El tiempo vuela cuando te lo pasas bien (y luego lo lamentas)

por 13 Mar 2017Marketing Digital0 Comentarios

Pues sí: esta mañana, revisando tareas pendientes y estado de los proyectos nos hemos dado cuenta de que no hemos publicado un artículo en el blog desde hace ¡2 meses!

El caso es que todos empezamos con muy buena disposición, ideas e ilusión, pero en cuanto empiezan a surgir cada vez más proyectos de clientes (eso es bueno) te empiezas a liar con el día a día y acabas dejando de lado lo que no da dinero inmediato (recordemos que esto es un negocio: nos estamos intentando ganar la vida con ello…) es decir, dejas de lado tu propio marketing.

Naturalmente esto es muy mala idea porque es el clásico «pan para hoy y hambre para mañana«, que es una historia vieja como el mundo y que hemos visto un millón de veces, pero que inevitablemente acaba volviendo a repetirse. Supongo que tendrá que ver con el Ciclo de la Vida y tal.

Pero todos podemos aprender de nuestros propios errores y, por muchas veces que caigamos, siempre hay esperanza para volver a intentarlo y hacerlo bien.

¿Soluciones?

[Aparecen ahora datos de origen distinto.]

(** * bySIMMED ERP: manufacturing orders, production cards and time tracking

    A shallow embedding of the order / production-card lifecycle of the
    backend (use-case layer and Mongo repositories) together with the
    properties of its specification.

    Conventions of the embedding:
    - a [Date] is its [getTime()] value, an integer number of milliseconds;
      every operation that reads the clock ([new Date()]) takes the reading
      as its argument [now];
    - counts and stock quantities are integers ([Z]); hours and material
      quantities are rationals ([Q]);
    - identifiers (Mongo [_id]s, inventory ids) are strings;
    - a JavaScript array of components is an object with an identity: it
      lives in a heap and is designated by a reference ([Ref]).  Documents
      stored in a collection hold their components by value, the in-memory
      entities built by [mapToEntity] hold a reference;
    - [async] functions are computations in a state-and-exception monad over
      the collections and the heap; [throw new Error(msg)] is [throw e], the
      error naming the use case and the message. *)

From stdpp Require Import gmap strings list fin_maps sorting pretty.
From Stdlib Require Import ZArith QArith Qround Lia.

Open Scope Z_scope.

(** ** Dates, rounding *)

Definition Date := Z.

(** [Math.round(x)]: the nearest integer, a tie going to the larger one.
    Numbers are taken as rationals. *)
Definition Math_round (x : Q) : Z := Qfloor (x + (1 # 2)).

(** [Math.round(t / (1000 * 60))] for a number of milliseconds [t]. *)
Definition round_minutes (t : Z) : Z :=
  Math_round (inject_Z t / inject_Z (1000 * 60)).

(** ** Domain entities (domain/entities/ManufacturingOrder.ts) *)

Inductive ManufacturingOrderStatus :=
| PENDING | IN_PROGRESS | PAUSED | COMPLETED | CANCELLED | OVERDUE.

Module ProductionCardStatus.
Inductive t := PENDING | IN_PROGRESS | PAUSED | COMPLETED | CANCELLED.
End ProductionCardStatus.

Inductive ProductionCardPriority := LOW | NORMAL | HIGH | URGENT.

Inductive InventoryType := MODEL | COMPONENT | MATERIAL.

Global Instance ManufacturingOrderStatus_eq_dec : EqDecision ManufacturingOrderStatus.
Proof. solve_decision. Defined.
Global Instance ProductionCardStatus_eq_dec : EqDecision ProductionCardStatus.t.
Proof. solve_decision. Defined.
Global Instance ProductionCardPriority_eq_dec : EqDecision ProductionCardPriority.
Proof. solve_decision. Defined.
Global Instance InventoryType_eq_dec : EqDecision InventoryType.
Proof. solve_decision. Defined.

(** The time tracker.  [startTime] is declared mandatory by the interface,
    but the update operators of the repositories ([$set] on
    ['timeTracker.isPaused']) create the sub-document when it is missing, and
    then without a [startTime]: the field is optional in the stored data. *)
Record TimeTracker := {
  startTime : option Date;
  endTime : option Date;
  totalTimeMinutes : Z;
  isPaused : bool;
  pauseStartTime : option Date;
  totalPauseMinutes : Z
}.

Module MaterialUsage.
Record t := mk {
  materialId : string;
  materialName : string;
  materialSku : string;
  plannedQuantity : Q;
  actualQuantity : Q;
  unit : string;
  notes : option string;
  adjustedBy : option string;
  adjustedAt : option Date
}.
End MaterialUsage.

(** Field updates of the embedded values. *)
Definition tt_set_paused (now : Date) (t : TimeTracker) : TimeTracker :=
  {| startTime := startTime t; endTime := endTime t;
     totalTimeMinutes := totalTimeMinutes t;
     isPaused := true; pauseStartTime := Some now;
     totalPauseMinutes := totalPauseMinutes t |}.

Definition tt_set_resumed (newTotalPauseMinutes : Z) (t : TimeTracker) : TimeTracker :=
  {| startTime := startTime t; endTime := endTime t;
     totalTimeMinutes := totalTimeMinutes t;
     isPaused := false; pauseStartTime := None;
     totalPauseMinutes := newTotalPauseMinutes |}.

(** The tracker written by the start operations. *)
Definition fresh_tracker (now : Date) : TimeTracker :=
  {| startTime := Some now; endTime := None; totalTimeMinutes := 0;
     isPaused := false; pauseStartTime := None; totalPauseMinutes := 0 |}.

(** The sub-document that [$set: {'….isPaused': true, '….pauseStartTime': now}]
    creates when there is no tracker yet (numeric fields at their schema
    defaults, no [startTime]). *)
Definition paused_stub (now : Date) : TimeTracker :=
  {| startTime := None; endTime := None; totalTimeMinutes := 0;
     isPaused := true; pauseStartTime := Some now; totalPauseMinutes := 0 |}.

Definition set_tracker_paused (now : Date) (o : option TimeTracker) : option TimeTracker :=
  match o with
  | Some t => Some (tt_set_paused now t)
  | None => Some (paused_stub now)
  end.

Module ComponentProgress.
Record t := mk {
  componentId : string;
  componentName : string;
  componentSku : string;
  quantityRequired : Z;
  quantityCompleted : Z;
  isCompleted : bool;
  completedAt : option Date;
  timeTracker : option TimeTracker;
  materialUsage : list MaterialUsage.t;
  startedAt : option Date
}.

(** ['components.$.timeTracker.…': …] *)
Definition set_timeTracker (tr : option TimeTracker) (c : t) : t :=
  mk (componentId c) (componentName c) (componentSku c) (quantityRequired c)
     (quantityCompleted c) (isCompleted c) (completedAt c) tr
     (materialUsage c) (startedAt c).

(** ['components.$.timeTracker': {...}, 'components.$.startedAt': now] *)
Definition set_started (now : Date) (c : t) : t :=
  mk (componentId c) (componentName c) (componentSku c) (quantityRequired c)
     (quantityCompleted c) (isCompleted c) (completedAt c)
     (Some (fresh_tracker now)) (materialUsage c) (Some now).

(** ['components.$.isCompleted': true, 'components.$.completedAt': now,
     'components.$.quantityCompleted': q] *)
Definition set_completed (now : Date) (q : Z) (c : t) : t :=
  mk (componentId c) (componentName c) (componentSku c) (quantityRequired c)
     q true (Some now) (timeTracker c) (materialUsage c) (startedAt c).

(** ['components.$.materialUsage': materials] *)
Definition set_materialUsage (ms : list MaterialUsage.t) (c : t) : t :=
  mk (componentId c) (componentName c) (componentSku c) (quantityRequired c)
     (quantityCompleted c) (isCompleted c) (completedAt c) (timeTracker c)
     ms (startedAt c).
End ComponentProgress.

(** ** Inventory items (domain/entities/InventoryItem.ts)

    Only the fields that the order and card use cases read or write are
    kept; the descriptive fields (description, price, stock thresholds,
    location, supplier, bill of materials) take no part in them. *)
Module InventoryItem.
Record t := mk {
    id : string;
    name : string;
    type : InventoryType;
    sku : string;
    quantity : Z;
    unit : string;
    estimatedManufacturingTime : option Q;
    components : list string;
    canManufacture : option bool;
    updatedAt : Date
  }.

Definition set_quantity (q : Z) (now : Date) (i : t) : t :=
    mk (id i) (name i) (type i) (sku i) q (unit i)
       (estimatedManufacturingTime i) (components i) (canManufacture i) now.
End InventoryItem.

(** ** Manufacturing orders

    The record is shared by the stored document ([ManufacturingOrderDocument],
    components by value) and by the entity returned to the callers
    ([ManufacturingOrder], components by reference). *)
Definition Ref := positive.

Module ManufacturingOrder.
Record t (C : Type) := mk {
    id : string;
    modelId : string;
    modelName : string;
    modelSku : string;
    quantity : Z;
    clientName : string;
    dueDate : Date;
    createdDate : Date;
    status : ManufacturingOrderStatus;
    components : C;
    notes : option string;
    estimatedHours : Q;
    startedAt : option Date;
    completedAt : option Date;
    timeTracker : option TimeTracker;
    createdAt : Date;
    updatedAt : Date
  }.
Global Arguments mk {C}.
Global Arguments id {C}.
Global Arguments modelId {C}.
Global Arguments modelName {C}.
Global Arguments modelSku {C}.
Global Arguments quantity {C}.
Global Arguments clientName {C}.
Global Arguments dueDate {C}.
Global Arguments createdDate {C}.
Global Arguments status {C}.
Global Arguments components {C}.
Global Arguments notes {C}.
Global Arguments estimatedHours {C}.
Global Arguments startedAt {C}.
Global Arguments completedAt {C}.
Global Arguments timeTracker {C}.
Global Arguments createdAt {C}.
Global Arguments updatedAt {C}.

Section Updates.
Context {C : Type}.
Implicit Type o : t C.

Definition with_components {D : Type} (cs : D) o : t D :=
      mk (id o) (modelId o) (modelName o) (modelSku o) (quantity o)
         (clientName o) (dueDate o) (createdDate o) (status o) cs (notes o)
         (estimatedHours o) (startedAt o) (completedAt o) (timeTracker o)
         (createdAt o) (updatedAt o).

    (** [{ status, startedAt: now, timeTracker: {...}, updatedAt: now }] *)
Definition started (now : Date) o : t C :=
      mk (id o) (modelId o) (modelName o) (modelSku o) (quantity o)
         (clientName o) (dueDate o) (createdDate o) IN_PROGRESS (components o)
         (notes o) (estimatedHours o) (Some now) (completedAt o)
         (Some (fresh_tracker now)) (createdAt o) now.

    (** [{ status, timeTracker: ..., updatedAt: now }] *)
Definition with_status_tracker (s : ManufacturingOrderStatus)
        (tr : option TimeTracker) (now : Date) o : t C :=
      mk (id o) (modelId o) (modelName o) (modelSku o) (quantity o)
         (clientName o) (dueDate o) (createdDate o) s (components o)
         (notes o) (estimatedHours o) (startedAt o) (completedAt o)
         tr (createdAt o) now.

    (** [{ status: COMPLETED, completedAt: now, updatedAt: now }] *)
Definition completed (now : Date) o : t C :=
      mk (id o) (modelId o) (modelName o) (modelSku o) (quantity o)
         (clientName o) (dueDate o) (createdDate o) COMPLETED (components o)
         (notes o) (estimatedHours o) (startedAt o) (Some now)
         (timeTracker o) (createdAt o) now.

    (** [{ status: CANCELLED, updatedAt: now }] *)
Definition cancelled (now : Date) o : t C :=
      mk (id o) (modelId o) (modelName o) (modelSku o) (quantity o)
         (clientName o) (dueDate o) (createdDate o) CANCELLED (components o)
         (notes o) (estimatedHours o) (startedAt o) (completedAt o)
         (timeTracker o) (createdAt o) now.

    (** [{ $set: { 'components.$.…': …, updatedAt: now } }] *)
Definition with_components_at (cs : C) (now : Date) o : t C :=
      mk (id o) (modelId o) (modelName o) (modelSku o) (quantity o)
         (clientName o) (dueDate o) (createdDate o) (status o) cs
         (notes o) (estimatedHours o) (startedAt o) (completedAt o)
         (timeTracker o) (createdAt o) now.
End Updates.
End ManufacturingOrder.

Abbreviation ManufacturingOrderDocument := (ManufacturingOrder.t (list ComponentProgress.t)).
Abbreviation ManufacturingOrderEntity := (ManufacturingOrder.t Ref).

(** ** Production cards (domain/entities/ProductionCard.ts)

    [priority] is declared mandatory; the listing and the statistics
    nevertheless provide for a card without one ([… || 3],
    [card.priority || NORMAL]), so the stored field is optional. *)
Module ProductionCard.
Record t (C : Type) := mk {
    id : string;
    orderId : string;
    orderName : string;
    cardNumber : Z;
    totalCards : Z;
    modelId : string;
    modelName : string;
    modelSku : string;
    quantity : Z;
    dueDate : Date;
    status : ProductionCardStatus.t;
    priority : option ProductionCardPriority;
    components : C;
    notes : option string;
    estimatedHours : Q;
    startedAt : option Date;
    completedAt : option Date;
    timeTracker : option TimeTracker;
    createdAt : Date;
    updatedAt : Date
  }.
Global Arguments mk {C}.
Global Arguments id {C}.
Global Arguments orderId {C}.
Global Arguments orderName {C}.
Global Arguments cardNumber {C}.
Global Arguments totalCards {C}.
Global Arguments modelId {C}.
Global Arguments modelName {C}.
Global Arguments modelSku {C}.
Global Arguments quantity {C}.
Global Arguments dueDate {C}.
Global Arguments status {C}.
Global Arguments priority {C}.
Global Arguments components {C}.
Global Arguments notes {C}.
Global Arguments estimatedHours {C}.
Global Arguments startedAt {C}.
Global Arguments completedAt {C}.
Global Arguments timeTracker {C}.
Global Arguments createdAt {C}.
Global Arguments updatedAt {C}.

Section Updates.
Context {C : Type}.
Implicit Type c : t C.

Claro que sí, guapi…

1. Ser realista en el planteamiento inicial

Esta es la primera medida a tomar pero hasta cierto punto la menos evidente.

Muchos de nuestros clientes quieren tener un blog, ya sea porque les apetece escribir o porque se dan cuenta de los beneficios que ello comporta tanto en su imagen de marca como en el SEO, pero siempre les hacemos la misma pregunta: ¿estás seguro de que vas a ser capaz de escribir regularmente?

Quizás no necesites escribir todos los días (no te daría tiempo a hacer otra cosa, seguramente), pero si que podrías plantearte un objetivo de publicación semanal, quincenal o incluso mensual si no hay más remedio.

Publicar un artículo sencillo al mes puede parecer muy poco, pero siempre es mejor que tener un blog abandonado hace meses.

2. Tener un plan de trabajo

Y es que no se puede improvisar para siempre: hay que tener un sistema de planificación y además otro sistema para asegurarnos de que se está cumpliendo esa planificación.

Esto de planificar no es que dé para un artículo, es que da para una carrera profesional completa, ya que hay gente que se dedica exclusivamente a eso: a enseñar a ser productivos y poder abarcar todas las tareas necesarias para llevar a delante el día a día sin perecer en el intento.

Hay sistemas a patadas,  seguro que encuentras uno que te vaya bien, pero a nosotros nos gustan los que te ayudan a discernir lo urgente de lo importante y dar a cada asunto su momento.

3. ¿Delegar?

Además, está la dificultad adicional de generar contenido.

Es curioso que todavía haya por ahí muchos negocios que se limitan a «rebotar» artículos ajenos sobre temas más o menos relacionados con su área de interés en lugar de generar sus propios contenidos originales, con lo que desaprovechan la oportunidad de establecerse como expertos en su campo.

Es comprensible porque generar contenido necesita conocimiento, tiempo y concentración, estas dos últimas cosas muy escasas hoy día. Sin embargo hay que saber que, si nos resulta de todo punto imposible sacar tiempo para escribir (porque estamos hasta arriba de clientes) a veces nos podemos dar el lujo de delegar esta tarea y contratar a un profesional que nos vaya creando los contenidos.

En efecto, hay profesionales especializados en la creación de contenidos que nos pueden solucionar la papeleta más o menos brillantemente, naturalmente con todo tipo de calidades finales y precios (no siempre directamente relacionados, como todo en esta vida) y que podemos contratar tanto puntualmente como con planes más estables.

Conclusión

«Camarón que se duerme, se lo lleva la corriente.»

En fin, sirva este artículo de pista para los que andan perdidos y como re-activación para nuestro blog.